----- DATA IN THIS EXERCISE -----
(* ===== verification/FirecrestWire.v ===== *)
(** * The FirecREST controller over HTTP

    The controller composed with its client ([FirecrestClient.wire]): what is
    sent over HTTP during a session, what a submitted job looks like there, and
    which answers the controller accepts.  Two interfaces: [OapiDocumented] is
    what the library for parameters promises, [HonestAuth] what the client
    needs of an authentication, with the FirecREST authentications as
    instances. *)

From S2P Require Import Prelude Prog NetUrl UrlRef Names Config Json JsonProps GitProxy FirecrestScript RemoteConfig RemoteAuth Firecrest FirecrestProps FirecrestProtocol Runai Remote RemoteTheorems FirecrestClient.
From stdpp Require Import sorting.
From Stdlib Require Import Ascii.

(** ** Interfaces *)

(** Parameters in a path are escaped as segments. *)
Class OapiDocumented `{OapiRuntime} := style_simple : ∀ name value, StyleSimple name value = inl (PathEscape value).

(** The access tokens that have been read under the lock. *)
Definition tokenMonitor : Monitor AuthEv (list string) := {|
  allowed := λ _ _ _, True;
  rely := λ _ _ _ _, True;
  next := λ R e, match e in AuthEv R return R → list string → list string with
    | LoadToken AccessLock => λ s g, TokenState.AccessToken s :: g
    | _ => λ _ g, g
    end;
  panic_ok := λ _, True |}.

(** An authentication hands out tokens that it holds. *)
Class HonestAuth {A} `{RemoteAuth A} (auth : A) :=
  honest : ∀ g, wp tokenMonitor (GetAccessToken auth) (λ r g', ∀ t, r = inl t → t ∈ g') g.

Lemma tokens_any {A} (p : Prog AuthEv A) g : wp tokenMonitor p (λ _ _, True) g.
Proof. revert g. induction p as [a|w|R e k IH]; intros g; cbn; [done..|]. split; [done|]. intros r _. apply IH. Qed.

Lemma getToken_honest refresh g : wp tokenMonitor (getToken AccessLock refresh) (λ r g', ∀ t, r = inl t → t ∈ g') g.
Proof.
  eapply wp_bind_intro with (P := λ s g', TokenState.AccessToken s ∈ g').
  { split; [done|]. intros [] _. split; [done|]. intros s _. split; [done|]. intros [] _. by left. }
  intros s g1 Hs. eapply wp_bind_intro with (P := λ _ g', g' = g1); [by unfold isUsable; case_if|].
  intros [] g2 ->; [by intros t [= <-]|]. eapply wp_bind_intro; [apply tokens_any|]. intros [err|] g3 _; [done|].
  split; [done|]. intros [] _. split; [done|]. intros s' _. split; [done|]. intros [] _ t [= <-]. by left.
Qed.

#[export] Instance firecrestAuth_honest `{Token.JwtLib} (a : FirecrestAuth) : HonestAuth a.
Proof. intros g. destruct a as [a|a]; apply getToken_honest. Qed.

(** The client of the controller has the authentication as its only editor. *)
Lemma newClient_editors {A} `{RemoteAuth A} (auth : A) apiURL : Client.RequestEditors (NewFirecrestClient apiURL auth) = [RequestEditor auth].
Proof. unfold NewFirecrestClient, NewClient. cbn -[Strings.HasSuffix URL_String]. by case_if. Qed.

(** A monitor that keeps the tokens that have been read, and something besides. *)
Record watchesTokens {G K} (N : Monitor Net G) (view : G → list string) (rest : G → K) : Prop := {
  watch_allowed : ∀ R (e : AuthEv R) g, allowed N (Token e) g;
  watch_view : ∀ R (e : AuthEv R) r g, view (next N (Token e) r g) = next tokenMonitor e r (view g);
  watch_rest : ∀ R (e : AuthEv R) r g, rest (next N (Token e) r g) = rest g;
  watch_panic : ∀ g, panic_ok N g }.

Section Tokens.
Context {A} `{RemoteAuth A} (auth : A) `{!HonestAuth auth}.
Context {G K} (N : Monitor Net G) (view : G → list string) (rest : G → K) (Hwatch : watchesTokens N view rest).

Lemma tokens_wp {B} (p : Prog AuthEv B) Q g :
  wp tokenMonitor p Q (view g) → wp N (embed (@Token) p) (λ b g', rest g' = rest g ∧ Q b (view g')) g.
Proof.
  revert g. induction p as [b|w|R e k IH]; intros g; cbn; [done|intros _; by eapply watch_panic|]. intros [_ Hk].
  split; [by eapply watch_allowed|]. intros r _. rewrite <- (watch_rest _ _ _ Hwatch R e r g).
  apply IH. rewrite (watch_view _ _ _ Hwatch). by apply Hk.
Qed.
-----
§ **WHAT THIS TASK INVOLVES**:
Please reproduce exactly the lines from the first one of the records above through the line containing "which answers the", both included, and nothing else.

§ **SOLUTION TO THIS TASK**:
(* ===== verification/FirecrestWire.v ===== *)
(** * The FirecREST controller over HTTP

    The controller composed with its client ([FirecrestClient.wire]): what is
    sent over HTTP during a session, what a submitted job looks like there, and
    which answers the controller accepts.  Two interfaces: [OapiDocumented] is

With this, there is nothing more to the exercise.